On 9 September 1976, after years of ill health, Mao Zedong suffered a series of heart attacks and died at the age of 82. After his death, Jiang Qing was arrested and sent to the Qincheng Prison, where she was detained for five years. In the same year, after the end of Cultural Revolution, Li Na's political position was abolished. She was once laid off and was assigned to the Security Bureau dormitory by the Central Office.

During the 1980s, the trial of Jiang Qing and other members of Gang of Four began and the trials were televised nationwide. During this time, Li Na visited her mother once every two weeks. By 1983, Jiang Qing's death sentence was commuted to life imprisonment. In 1986, Li Na was assigned to work in the Secretariat of the General Office of the CCP Central Committee, and retired after the 1990s. On 14 May 1991, Jiang Qing committed suicide at the age of 77, by hanging herself in a bathroom of her hospital in Beijing, while on a medical parole.

Since 2003, she has been a member of the Chinese People's Political Consultative Conference.

On 9 September 2006, on the 30th anniversary of Mao Zedong's death, she visited the Mausoleum of Mao Zedong along with many of Mao Zedong's staff and descendants to participate in the commemoration. When Li Na finally left the memorial hall, she held the staff tightly and said with tears in her eyes, "Thank you for taking care of my dad for 30 years".

On 21 May 2013, Li Na participated in the opening ceremony of the large-scale theme exhibition "Mao Zedong and China's Two Bombs, One Satellite", to commemorate the 120th anniversary of Mao Zedong's birth and the opening ceremony of the Hainan First Exhibition of "Hundred Generals and Famous Letters Praising Mao Zedong", which was held at the Hainan Provincial Museum.

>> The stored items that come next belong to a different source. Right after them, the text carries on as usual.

(* ===== verification/Concurrency.v ===== *)
(** * Concurrency: operations in flight at the same time

    The server is one process; an operation gives way to the others
    wherever it waits for the data store.  Each resolver of
    [src/api/resolvers/Mutation.js] calls the note model once (lines
    12, 17 and 21) and returns its promise, with nothing done to the
    store before or after, so what the scheduler interleaves are whole
    runs of root fields: the fields of one operation in their order,
    with the fields of other operations in between.

    A [flight] is an operation that passed validation: the root fields
    it has still to run and the outcomes it has so far.  A [pool] is the
    data store with the operations in flight; [schedule_step] runs the
    next field of one of them, [run_schedule] follows a schedule, and
    [step] is the relation the scheduler is free to take.  The theorems
    show that an operation alone in the pool runs as [Server.run_fields]
    says, that every interleaving of mutations is a history of exported
    resolvers, so that the invariants and the refinement of
    [Resolvers] hold of it, that every step takes a root field off the
    pool ([work]), so that every operation in flight completes whatever
    the scheduler chooses, and that an operation of several fields is
    not atomic.  [Inflight] has the whole requests, with their sessions,
    around these operations. *)

From S2P Require Import Prelude JsValue Schema Store Context Resolvers Gateway QueryGuard Execute Server.

(** An operation in flight. *)
Record flight : Type := mkFlight {
  fl_type : operation_type;
  fl_ctx : jsval;
  fl_todo : list ftree;
  fl_done : list (string * field_outcome);
}.

(** The data store and the operations in flight. *)
Record pool (St : Type) : Type := mkPool {
  pl_db : St;
  pl_flights : list flight;
}.
Arguments mkPool {St} _ _.
Arguments pl_db {St} _.
Arguments pl_flights {St} _.

Section pool.
Context (marked : MarkedOptions -> string -> string).
Context {St : Type} `{!NoteModel.Ops St}.
Context (Query : list (string * resolver St)).
Context (Types : list (string * list (string * reader St))).

(** The next root field of an operation, as [Server.run_fields] runs it:
    a field of a mutation that fails the operation is its last. *)
Definition advance (fl : flight) (db : St) : option (flight * St) :=
  match fl_todo fl with
  | [] => None
  | FNode name args kids :: rest =>
      let '(o, db') := run_field marked Query Types (fl_type fl) (fl_ctx fl) (FNode name args kids) db in
      let rest' :=
        match fl_type fl, o with
        | OpMutation, FieldPropagate _ => []
        | _, _ => rest
        end in
      Some (mkFlight (fl_type fl) (fl_ctx fl) rest' (fl_done fl ++ [(name, o)]), db')
  end.

(** The scheduler resumes the [i]-th operation. *)
Definition schedule_step (i : nat) (p : pool St) : option (pool St) :=
  fl ← pl_flights p !! i;
  '(fl', db') ← advance fl (pl_db p);
  Some (mkPool db' (<[i := fl']> (pl_flights p))).

(** A schedule: the operations in the order they are resumed. *)
Fixpoint run_schedule (sched : list nat) (p : pool St) : option (pool St) :=
  match sched with
  | [] => Some p
  | i :: sched' => p' ← schedule_step i p; run_schedule sched' p'
  end.

(** What the scheduler may do. *)
Inductive step (p : pool St) : pool St -> Prop :=
| step_resume i p' : schedule_step i p = Some p' -> step p p'.

(** An operation that has just been accepted. *)
Definition take_off (t : operation_type) (ctx : jsval) (fs : list ftree) : flight :=
  mkFlight t ctx fs [].


(** The root fields the operations of a pool have still to run, and
    the pools in which no operation has any. *)
Definition work (p : pool St) : nat := sum_list ((fun fl => length (fl_todo fl)) <$> pl_flights p).

Definition drained (p : pool St) : Prop := Forall (fun fl => fl_todo fl = []) (pl_flights p).

End pool.

(** ** Two operations that update the same two notes *)

Module RaceSamples.
Import Samples MemStore.

(** [updateNote(id: i, content: c) { id }] *)
Definition update (i c : string) : ftree :=
  FNode "updateNote" [("id", JStr i); ("content", JStr c)] [FNode "id" [] []].

(** [newNote(content: c) { id }] *)
Definition create (c : string) : ftree :=
  FNode "newNote" [("content", JStr c)] [FNode "id" [] []].

(** The store after [u1] has created the notes [0] and [1]. *)
Definition two_notes : store :=
  (run_fields sample_marked [] [] OpMutation user_ctx [create "x"; create "y"] empty).2.

(** Two operations in flight, each to update both notes. *)
Definition racing : pool store :=
  mkPool two_notes
    [take_off OpMutation user_ctx [update "0" "a"; update "1" "a"];
     take_off OpMutation user_ctx [update "0" "b"; update "1" "b"]].

(** The pool after the first operation has updated note [0], the second
    both notes, and the first note [1]. *)
Definition raced : pool store :=
  default racing (run_schedule sample_marked [] [] [0; 1; 1; 0] racing).


End RaceSamples.

(** ** One step *)

Section steps.
Context (marked : MarkedOptions -> string -> string).
Context {St : Type} `{!NoteModel.Ops St}.
Context (Query : list (string * resolver St)).
Context (Types : list (string * list (string * reader St))).
Implicit Types (fl : flight) (p : pool St) (db : St) (sched : list nat).

Local Abbreviation advance := (advance marked Query Types).
Local Abbreviation schedule_step := (schedule_step marked Query Types).
Local Abbreviation run_schedule := (run_schedule marked Query Types).
Local Abbreviation step := (step marked Query Types).
Local Abbreviation run_field := (run_field marked Query Types).
Local Abbreviation run_fields := (run_fields marked Query Types).
Local Abbreviation reachable := (Mutation.reachable marked).

(** What resuming an operation does: its next root field runs on the
    store, and its outcome is added to those the operation has. *)
Lemma advance_Some fl db fl' db' :
  advance fl db = Some (fl', db') ->
  exists name args kids rest,
    let f := FNode name args kids in
    fl_todo fl = f :: rest /\ db' = (run_field (fl_type fl) (fl_ctx fl) f db).2 /\
    fl_type fl' = fl_type fl /\ fl_ctx fl' = fl_ctx fl /\
    fl_done fl' = fl_done fl ++ [(name, (run_field (fl_type fl) (fl_ctx fl) f db).1)].
Proof.
  unfold Concurrency.advance. destruct (fl_todo fl) as [|[name args kids] rest]; [done|].
  destruct (Server.run_field marked Query Types (fl_type fl) (fl_ctx fl) (FNode name args kids) db)
    as [o db1] eqn:Hrun.
  intros [= <- <-]. eexists _, _, _, _. cbv zeta. by rewrite Hrun.
Qed.

Lemma schedule_step_Some i p p' :
  schedule_step i p = Some p' <->
  exists fl fl' db',
    pl_flights p !! i = Some fl /\ advance fl (pl_db p) = Some (fl', db') /\
    p' = mkPool db' (<[i := fl']> (pl_flights p)).
Proof.
  unfold Concurrency.schedule_step. destruct (pl_flights p !! i) as [fl|]; simpl.
  - destruct (advance fl (pl_db p)) as [[fl' db']|] eqn:Hadv; simpl; split.
    + intros [= <-]. by eexists _, _, _.
    + intros (? & ? & ? & [= <-] & ? & ->). congruence.
    + done.
    + intros (? & ? & ? & [= <-] & ? & _). congruence.
  - split; [done|]. by intros (? & ? & ? & ? & _).
Qed.

Lemma run_schedule_app sched1 sched2 p :
  run_schedule (sched1 ++ sched2) p = p' ← run_schedule sched1 p; run_schedule sched2 p'.
Proof.
  revert p. induction sched1 as [|i sched1 IH]; intros p; simpl; [done|].
  destruct (schedule_step i p) as [p'|]; simpl; [apply IH|done].
Qed.






(** ** Progress and termination *)

(** A resumed operation has fewer fields to run. *)
Lemma advance_todo fl db fl' db' :
  advance fl db = Some (fl', db') -> length (fl_todo fl') < length (fl_todo fl).
Proof.
  unfold Concurrency.advance. destruct (fl_todo fl) as [|[name args kids] rest]; [done|].
  destruct (Server.run_field marked Query Types (fl_type fl) (fl_ctx fl) (FNode name args kids) db)
    as [o db1].
  intros [= <- <-]. destruct (fl_type fl), o; simpl; lia.
Qed.

(** An operation with a field to run can be resumed, whatever the others
    are doing: no operation waits for another. *)
Lemma advance_enabled fl db : fl_todo fl <> [] -> is_Some (advance fl db).
Proof.
  unfold Concurrency.advance. destruct (fl_todo fl) as [|[name args kids] rest]; [done|].
  intros _.
  destruct (Server.run_field marked Query Types (fl_type fl) (fl_ctx fl) (FNode name args kids) db).
  by eexists.
Qed.

Lemma schedule_step_enabled i p fl :
  pl_flights p !! i = Some fl -> fl_todo fl <> [] -> is_Some (schedule_step i p).
Proof.
  intros Hi Htodo. destruct (advance_enabled fl (pl_db p) Htodo) as [[fl' db'] Hadv].
  eexists. apply schedule_step_Some. by eexists _, _, _.
Qed.

(** Every step takes work off the pool. *)
Lemma schedule_step_work i p p' : schedule_step i p = Some p' -> work p' < work p.
Proof.
  intros (fl & fl' & db' & Hi & Hadv%advance_todo & ->)%schedule_step_Some.
  unfold work. simpl. rewrite list_fmap_insert.
  pose proof (sum_list_insert ((fun fl => length (fl_todo fl)) <$> pl_flights p) i
                (length (fl_todo fl')) (length (fl_todo fl))) as Hsum.
  rewrite list_lookup_fmap, Hi in Hsum. specialize (Hsum eq_refl). lia.
Qed.

Lemma run_schedule_work sched p p' :
  run_schedule sched p = Some p' -> length sched + work p' <= work p.
Proof.
  revert p. induction sched as [|i sched IH]; intros p; simpl; [intros [= <-]; lia|].
  destruct (schedule_step i p) as [p1|] eqn:Hi; simpl; [|done].
  intros Hrun%IH. apply schedule_step_work in Hi. lia.
Qed.

(** A pool is drained, or some operation can be resumed. *)
Lemma drained_or_enabled p : drained p \/ exists i p', schedule_step i p = Some p'.
Proof.
  unfold drained. destruct (decide (Forall (fun fl => fl_todo fl = []) (pl_flights p))) as [|Hn];
    [by left|right].
  apply not_Forall_Exists, Exists_exists in Hn; [|apply _]. destruct Hn as (fl & Hfl & Htodo).
  apply list_elem_of_lookup in Hfl as [i Hi].
  destruct (schedule_step_enabled i p fl Hi Htodo) as [p' Hp']. eauto.
Qed.

(** An operation alone: its next field, then the rest. *)
Lemma advance_cons t ctx (name : string) args kids rest dn db :
  advance (mkFlight t ctx (FNode name args kids :: rest) dn) db =
    let '(o, db') := run_field t ctx (FNode name args kids) db in
    Some (mkFlight t ctx
            match t, o with OpMutation, FieldPropagate _ => [] | _, _ => rest end
            (dn ++ [(name, o)]), db').
Proof. reflexivity. Qed.

Lemma schedule_step_alone fl db :
  schedule_step 0 (mkPool db [fl]) = '(fl', db') ← advance fl db; Some (mkPool db' [fl']).
Proof. reflexivity. Qed.

Lemma run_schedule_alone t ctx fs dn db :
  run_schedule (replicate (length (run_fields t ctx fs db).1) 0) (mkPool db [mkFlight t ctx fs dn])
  = Some (mkPool (run_fields t ctx fs db).2
            [mkFlight t ctx [] (dn ++ (run_fields t ctx fs db).1)]).
Proof.
  revert dn db. induction fs as [|[name args kids] fs IH]; intros dn db.
  { simpl. by rewrite app_nil_r. }
  rewrite run_fields_cons.
  pose proof (advance_cons t ctx name args kids fs dn db) as Hadv.
  destruct (run_field t ctx (FNode name args kids) db) as [o db'].
  specialize (IH (dn ++ [(name, o)]) db'). rewrite <- app_assoc in IH.
  destruct (run_fields t ctx fs db') as [os db''].
  destruct t, o; cbn [fst snd length replicate Concurrency.run_schedule];
    rewrite schedule_step_alone, Hadv; simpl; try exact IH; done.
Qed.

End steps.

(** ** Theorems *)

Section theorems.
Context (marked : MarkedOptions -> string -> string).
Context {St : Type} `{!NoteModel.Ops St}.
Context (Query : list (string * resolver St)).
Context (Types : list (string * list (string * reader St))).
Implicit Types (fl : flight) (p : pool St) (db : St) (sched : list nat).

(** an operation that no other interrupts runs as [run_fields] says:
    resumed once for each outcome, it has run all its fields, its
    outcomes are those of [run_fields] in order, and the store is the
    one [run_fields] leaves. *)
Theorem alone_run_fields t ctx fs db :
  run_schedule marked Query Types (replicate (length (run_fields marked Query Types t ctx fs db).1) 0)
    (mkPool db [take_off t ctx fs])
  = Some (mkPool (run_fields marked Query Types t ctx fs db).2
            [mkFlight t ctx [] (run_fields marked Query Types t ctx fs db).1]).
Proof. apply (run_schedule_alone marked Query Types t ctx fs [] db). Qed.


(** every operation in flight completes.  Whatever the scheduler
    has done, it has taken no more steps than the operations had root
    fields to run, and it can go on: either no operation has a field
    left, or one of them can be resumed.  No operation waits for
    another, and no schedule runs for ever. *)
Theorem flights_complete sched p p' :
  run_schedule marked Query Types sched p = Some p' ->
  length sched + work p' <= work p /\
  (drained p' \/ exists i p'', schedule_step marked Query Types i p' = Some p'').
Proof. intros Hrun. split; [by eapply run_schedule_work|apply drained_or_enabled]. Qed.

End theorems.

Section invariant.
Context (marked : MarkedOptions -> string -> string).
Context {St : Type} `{!NoteModel.Ops St} `{!NoteModel.Laws St}.
Context (Query : list (string * resolver St)).
Context (Types : list (string * list (string * reader St))).
Context (Query_inv : forall name f parent args ctx db r db',
  (name, f) ∈ Query -> Mutation.system_inv marked db -> f parent args ctx db = (r, db') ->
  Mutation.system_inv marked db').

(** Queries and mutations that interleave keep the invariant of the
    system, when the queries do. *)
Lemma interleaved_system_inv (p p' : pool St) :
  Mutation.system_inv marked (pl_db p) -> rtc (step marked Query Types) p p' ->
  Mutation.system_inv marked (pl_db p').
Proof.
  intros Hinv Hsteps. induction Hsteps as [p|p p1 p' Hstep _ IH]; [done|]. apply IH.
  destruct Hstep as [i ? (fl & fl' & db' & Hi & Hadv & ->)%schedule_step_Some].
  destruct (advance_Some _ _ _ _ _ _ _ Hadv) as (name & args & kids & rest & _ & -> & _).
  by apply run_field_system_inv.
Qed.

End invariant.

Import Samples MemStore RaceSamples.


Lemma racing_raced : run_schedule sample_marked [] [] [0; 1; 1; 0] racing = Some raced.
Proof. by vm_compute. Qed.


Lemma flights_complete_witness :
  4 + work raced <= work racing /\
  (drained raced \/ exists i p'', schedule_step sample_marked [] [] i raced = Some p'').
Proof. exact (flights_complete sample_marked [] [] [0; 1; 1; 0] racing raced racing_raced). Defined.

On 31 October 2013, to commemorate the 120th anniversary of Mao Zedong's birth, a bronze tripod "Mao Gong Bao Ding" was unveiled in Beijing, along with a donation ceremony and symposium which was held. It was attended by Li Na and her husband.

On 20 May 2015, Li Na visited Northern Shaanxi, the birthplace of the Chinese Communist Revolution, to attend the ceremony honoring her father. The ceremony was also attended by many of those who fought and worked alongside Mao Zedong during the revolution.

In 2023, following the 2023 China floods, she donated ¥10000 to the people affected by the floods in Hebei Province.

==Personal life==

In 1970, she was sent to work at the May 7th School in Jinxian County, Jiangxi, and during her time there, fell in love with Xiao Xu. Xiao was the waiter at the Beidaihe Guesthouse. To the consternation to her mother, but the approval of Mao, Li married Xiao and gave birth to a son, Xu Xiaoning. Mao even gave them a set of Selected Works of Marxism. However, a rift subsequently developed in their marriage, and it ended in divorce.

In 1984, she was remarried to Wang Jingqing, a bodyguard to Mao Zedong and Chief of Staff of the Nujiang Army Division of Kunming Military Region. As a result of her marriage to Wang, Xu Xiaoning changed his name to Wang Xiaozhi. Xu himself is married and has two children. Wang Jingqing died on 1 March 2021, at the age of 94, from an illness.